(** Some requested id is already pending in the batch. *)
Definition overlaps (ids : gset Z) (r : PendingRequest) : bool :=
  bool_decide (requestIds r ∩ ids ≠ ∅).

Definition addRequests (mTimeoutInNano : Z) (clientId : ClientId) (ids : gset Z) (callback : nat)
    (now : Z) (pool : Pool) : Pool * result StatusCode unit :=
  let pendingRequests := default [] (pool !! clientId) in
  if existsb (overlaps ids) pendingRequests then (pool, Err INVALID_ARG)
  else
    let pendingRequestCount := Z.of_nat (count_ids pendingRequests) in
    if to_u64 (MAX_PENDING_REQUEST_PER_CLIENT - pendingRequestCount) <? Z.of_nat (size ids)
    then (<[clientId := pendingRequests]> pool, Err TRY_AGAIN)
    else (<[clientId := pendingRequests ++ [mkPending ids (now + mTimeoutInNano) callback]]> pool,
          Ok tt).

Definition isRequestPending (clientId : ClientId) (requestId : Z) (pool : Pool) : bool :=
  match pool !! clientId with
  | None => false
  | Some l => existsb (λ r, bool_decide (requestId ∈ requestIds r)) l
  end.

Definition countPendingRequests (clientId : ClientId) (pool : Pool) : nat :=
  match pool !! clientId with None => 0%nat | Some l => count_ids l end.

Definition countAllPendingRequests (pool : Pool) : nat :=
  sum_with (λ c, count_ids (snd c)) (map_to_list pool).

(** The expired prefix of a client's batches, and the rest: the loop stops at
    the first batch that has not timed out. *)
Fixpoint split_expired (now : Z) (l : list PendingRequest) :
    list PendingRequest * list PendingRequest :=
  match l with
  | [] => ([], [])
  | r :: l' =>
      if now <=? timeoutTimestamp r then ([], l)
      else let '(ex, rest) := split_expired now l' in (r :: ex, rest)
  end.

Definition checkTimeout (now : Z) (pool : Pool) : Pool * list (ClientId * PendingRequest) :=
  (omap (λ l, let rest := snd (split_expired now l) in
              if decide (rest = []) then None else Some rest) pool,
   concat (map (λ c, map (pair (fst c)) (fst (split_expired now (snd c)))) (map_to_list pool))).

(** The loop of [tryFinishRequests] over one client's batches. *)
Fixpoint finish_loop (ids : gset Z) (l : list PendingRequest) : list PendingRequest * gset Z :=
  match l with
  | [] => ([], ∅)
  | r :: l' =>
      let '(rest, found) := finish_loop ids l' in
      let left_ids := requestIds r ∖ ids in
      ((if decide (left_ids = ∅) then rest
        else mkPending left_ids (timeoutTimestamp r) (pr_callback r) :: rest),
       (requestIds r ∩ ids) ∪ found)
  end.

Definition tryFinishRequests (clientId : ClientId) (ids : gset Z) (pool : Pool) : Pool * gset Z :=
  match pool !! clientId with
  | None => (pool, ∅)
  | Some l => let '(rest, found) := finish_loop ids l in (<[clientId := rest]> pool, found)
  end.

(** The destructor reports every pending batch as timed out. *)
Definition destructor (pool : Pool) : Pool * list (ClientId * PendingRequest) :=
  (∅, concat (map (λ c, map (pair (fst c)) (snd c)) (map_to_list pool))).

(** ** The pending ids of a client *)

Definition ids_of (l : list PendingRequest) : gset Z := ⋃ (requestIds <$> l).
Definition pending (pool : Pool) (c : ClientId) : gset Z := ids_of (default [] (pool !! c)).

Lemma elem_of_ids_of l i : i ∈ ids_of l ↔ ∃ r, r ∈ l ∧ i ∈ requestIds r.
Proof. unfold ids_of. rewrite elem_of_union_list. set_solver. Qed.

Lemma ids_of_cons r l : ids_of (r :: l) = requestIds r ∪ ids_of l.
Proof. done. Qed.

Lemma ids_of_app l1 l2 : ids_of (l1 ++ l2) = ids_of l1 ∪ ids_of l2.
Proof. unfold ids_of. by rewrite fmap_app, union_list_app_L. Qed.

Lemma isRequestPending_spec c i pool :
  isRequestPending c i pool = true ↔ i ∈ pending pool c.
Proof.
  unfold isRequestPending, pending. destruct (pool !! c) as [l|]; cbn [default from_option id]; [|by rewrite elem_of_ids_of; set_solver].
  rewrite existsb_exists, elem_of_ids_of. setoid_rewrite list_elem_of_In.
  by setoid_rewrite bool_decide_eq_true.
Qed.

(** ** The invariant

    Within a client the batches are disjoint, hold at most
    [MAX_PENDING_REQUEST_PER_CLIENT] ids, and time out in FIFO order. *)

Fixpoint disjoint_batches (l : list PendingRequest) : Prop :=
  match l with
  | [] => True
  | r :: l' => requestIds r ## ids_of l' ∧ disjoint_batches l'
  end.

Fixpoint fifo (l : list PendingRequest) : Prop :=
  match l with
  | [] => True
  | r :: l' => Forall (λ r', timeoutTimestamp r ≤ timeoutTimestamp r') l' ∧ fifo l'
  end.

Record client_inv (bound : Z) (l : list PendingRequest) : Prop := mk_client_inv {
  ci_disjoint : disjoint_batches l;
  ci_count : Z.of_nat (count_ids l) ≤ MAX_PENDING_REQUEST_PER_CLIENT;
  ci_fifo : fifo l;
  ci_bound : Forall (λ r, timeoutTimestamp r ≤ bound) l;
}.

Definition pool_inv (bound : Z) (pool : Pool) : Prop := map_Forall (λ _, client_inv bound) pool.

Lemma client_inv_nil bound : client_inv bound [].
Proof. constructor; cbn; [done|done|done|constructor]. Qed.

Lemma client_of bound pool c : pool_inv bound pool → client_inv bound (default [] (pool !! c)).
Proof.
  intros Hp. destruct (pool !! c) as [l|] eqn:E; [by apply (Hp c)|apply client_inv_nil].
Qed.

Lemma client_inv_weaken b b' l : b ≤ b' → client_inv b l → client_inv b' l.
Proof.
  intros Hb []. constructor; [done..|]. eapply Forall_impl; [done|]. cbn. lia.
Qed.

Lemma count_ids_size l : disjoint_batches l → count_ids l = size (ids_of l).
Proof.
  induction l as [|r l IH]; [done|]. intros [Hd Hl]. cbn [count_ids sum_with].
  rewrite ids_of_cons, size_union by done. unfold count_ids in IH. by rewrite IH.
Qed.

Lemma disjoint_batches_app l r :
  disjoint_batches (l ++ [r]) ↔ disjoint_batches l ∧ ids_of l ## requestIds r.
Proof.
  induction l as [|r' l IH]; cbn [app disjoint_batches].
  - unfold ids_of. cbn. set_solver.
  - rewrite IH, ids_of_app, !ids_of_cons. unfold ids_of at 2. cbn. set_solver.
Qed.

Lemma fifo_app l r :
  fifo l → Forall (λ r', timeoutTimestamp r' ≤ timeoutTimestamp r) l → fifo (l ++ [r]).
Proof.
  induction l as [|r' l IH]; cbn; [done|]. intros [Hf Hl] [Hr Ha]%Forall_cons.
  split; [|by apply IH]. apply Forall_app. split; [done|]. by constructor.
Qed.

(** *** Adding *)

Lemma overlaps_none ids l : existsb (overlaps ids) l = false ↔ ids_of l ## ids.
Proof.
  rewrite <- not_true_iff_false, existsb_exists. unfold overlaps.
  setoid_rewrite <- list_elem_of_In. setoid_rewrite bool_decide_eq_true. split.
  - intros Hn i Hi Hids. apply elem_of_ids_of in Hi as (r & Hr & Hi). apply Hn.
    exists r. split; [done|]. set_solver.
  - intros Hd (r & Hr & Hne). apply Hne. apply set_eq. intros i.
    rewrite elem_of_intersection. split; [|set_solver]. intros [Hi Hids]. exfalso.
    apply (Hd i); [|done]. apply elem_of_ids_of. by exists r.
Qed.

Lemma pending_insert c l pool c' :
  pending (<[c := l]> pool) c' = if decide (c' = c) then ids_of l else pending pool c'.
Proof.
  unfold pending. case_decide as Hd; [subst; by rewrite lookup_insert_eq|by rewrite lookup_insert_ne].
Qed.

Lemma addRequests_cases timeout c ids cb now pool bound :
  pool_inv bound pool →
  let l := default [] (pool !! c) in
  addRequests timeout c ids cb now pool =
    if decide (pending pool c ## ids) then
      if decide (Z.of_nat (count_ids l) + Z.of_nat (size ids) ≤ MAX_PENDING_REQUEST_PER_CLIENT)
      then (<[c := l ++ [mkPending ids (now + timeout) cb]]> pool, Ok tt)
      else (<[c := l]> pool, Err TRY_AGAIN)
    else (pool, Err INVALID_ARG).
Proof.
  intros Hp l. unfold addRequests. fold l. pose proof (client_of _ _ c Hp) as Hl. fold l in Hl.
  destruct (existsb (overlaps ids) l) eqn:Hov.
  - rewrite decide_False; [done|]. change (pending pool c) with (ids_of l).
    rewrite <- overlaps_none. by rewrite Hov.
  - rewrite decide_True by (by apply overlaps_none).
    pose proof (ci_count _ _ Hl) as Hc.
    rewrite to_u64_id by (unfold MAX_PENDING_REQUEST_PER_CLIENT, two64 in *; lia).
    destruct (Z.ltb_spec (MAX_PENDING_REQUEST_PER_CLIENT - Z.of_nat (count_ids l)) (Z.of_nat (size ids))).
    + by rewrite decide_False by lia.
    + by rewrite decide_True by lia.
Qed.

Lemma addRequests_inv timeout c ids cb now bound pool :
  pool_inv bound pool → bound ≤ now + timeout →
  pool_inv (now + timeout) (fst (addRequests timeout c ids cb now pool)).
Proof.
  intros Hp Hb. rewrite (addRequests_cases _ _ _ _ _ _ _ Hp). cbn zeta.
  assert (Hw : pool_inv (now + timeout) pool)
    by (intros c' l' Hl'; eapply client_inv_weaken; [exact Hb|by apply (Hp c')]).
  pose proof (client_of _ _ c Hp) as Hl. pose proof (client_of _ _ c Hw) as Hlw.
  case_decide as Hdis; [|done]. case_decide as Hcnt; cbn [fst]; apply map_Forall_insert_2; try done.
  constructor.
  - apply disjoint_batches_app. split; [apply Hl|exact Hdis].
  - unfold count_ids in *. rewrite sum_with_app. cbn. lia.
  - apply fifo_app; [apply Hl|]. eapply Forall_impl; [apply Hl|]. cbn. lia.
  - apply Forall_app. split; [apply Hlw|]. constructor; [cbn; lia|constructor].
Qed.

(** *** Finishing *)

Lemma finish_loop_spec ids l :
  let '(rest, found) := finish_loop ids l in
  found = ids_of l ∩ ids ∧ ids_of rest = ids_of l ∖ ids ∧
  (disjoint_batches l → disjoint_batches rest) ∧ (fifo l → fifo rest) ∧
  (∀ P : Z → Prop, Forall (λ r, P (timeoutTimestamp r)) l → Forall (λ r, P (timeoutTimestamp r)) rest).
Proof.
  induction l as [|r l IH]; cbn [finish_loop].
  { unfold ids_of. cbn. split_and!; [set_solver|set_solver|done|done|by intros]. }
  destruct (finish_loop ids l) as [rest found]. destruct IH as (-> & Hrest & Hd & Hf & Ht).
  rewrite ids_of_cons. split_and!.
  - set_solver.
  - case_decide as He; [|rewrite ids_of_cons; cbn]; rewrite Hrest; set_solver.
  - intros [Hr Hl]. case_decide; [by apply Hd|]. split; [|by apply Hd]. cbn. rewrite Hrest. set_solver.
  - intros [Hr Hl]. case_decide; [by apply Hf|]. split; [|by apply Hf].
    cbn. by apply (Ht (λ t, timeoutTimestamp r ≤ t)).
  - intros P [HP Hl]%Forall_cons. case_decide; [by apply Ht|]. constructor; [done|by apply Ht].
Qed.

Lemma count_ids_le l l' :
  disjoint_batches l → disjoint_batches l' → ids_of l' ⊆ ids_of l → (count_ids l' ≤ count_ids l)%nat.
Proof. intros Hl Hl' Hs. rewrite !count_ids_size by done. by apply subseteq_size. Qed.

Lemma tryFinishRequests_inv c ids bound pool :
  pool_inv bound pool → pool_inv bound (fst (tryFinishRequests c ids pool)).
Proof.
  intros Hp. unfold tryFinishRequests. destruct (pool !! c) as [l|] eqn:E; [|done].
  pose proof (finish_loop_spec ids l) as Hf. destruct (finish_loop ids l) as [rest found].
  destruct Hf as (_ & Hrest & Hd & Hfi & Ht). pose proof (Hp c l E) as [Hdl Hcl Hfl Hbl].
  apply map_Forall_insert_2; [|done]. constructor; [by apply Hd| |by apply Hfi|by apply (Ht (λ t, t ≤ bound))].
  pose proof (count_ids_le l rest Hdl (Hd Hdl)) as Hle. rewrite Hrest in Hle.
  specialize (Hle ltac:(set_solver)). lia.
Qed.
——————
> TRY IT: Looking at the records above, return exactly the lines from the line with "(∀ P : Z → Prop, Forall" to the line with "disjoint_batches l → disjoint_batches l'", both ends included.

> SOLUTION FOR THIS TASK:
  (∀ P : Z → Prop, Forall (λ r, P (timeoutTimestamp r)) l → Forall (λ r, P (timeoutTimestamp r)) rest).
Proof.
  induction l as [|r l IH]; cbn [finish_loop].
  { unfold ids_of. cbn. split_and!; [set_solver|set_solver|done|done|by intros]. }
  destruct (finish_loop ids l) as [rest found]. destruct IH as (-> & Hrest & Hd & Hf & Ht).
  rewrite ids_of_cons. split_and!.
  - set_solver.
  - case_decide as He; [|rewrite ids_of_cons; cbn]; rewrite Hrest; set_solver.
  - intros [Hr Hl]. case_decide; [by apply Hd|]. split; [|by apply Hd]. cbn. rewrite Hrest. set_solver.
  - intros [Hr Hl]. case_decide; [by apply Hf|]. split; [|by apply Hf].
    cbn. by apply (Ht (λ t, timeoutTimestamp r ≤ t)).
  - intros P [HP Hl]%Forall_cons. case_decide; [by apply Ht|]. constructor; [done|by apply Ht].
Qed.

Lemma count_ids_le l l' :
  disjoint_batches l → disjoint_batches l' → ids_of l' ⊆ ids_of l → (count_ids l' ≤ count_ids l)%nat.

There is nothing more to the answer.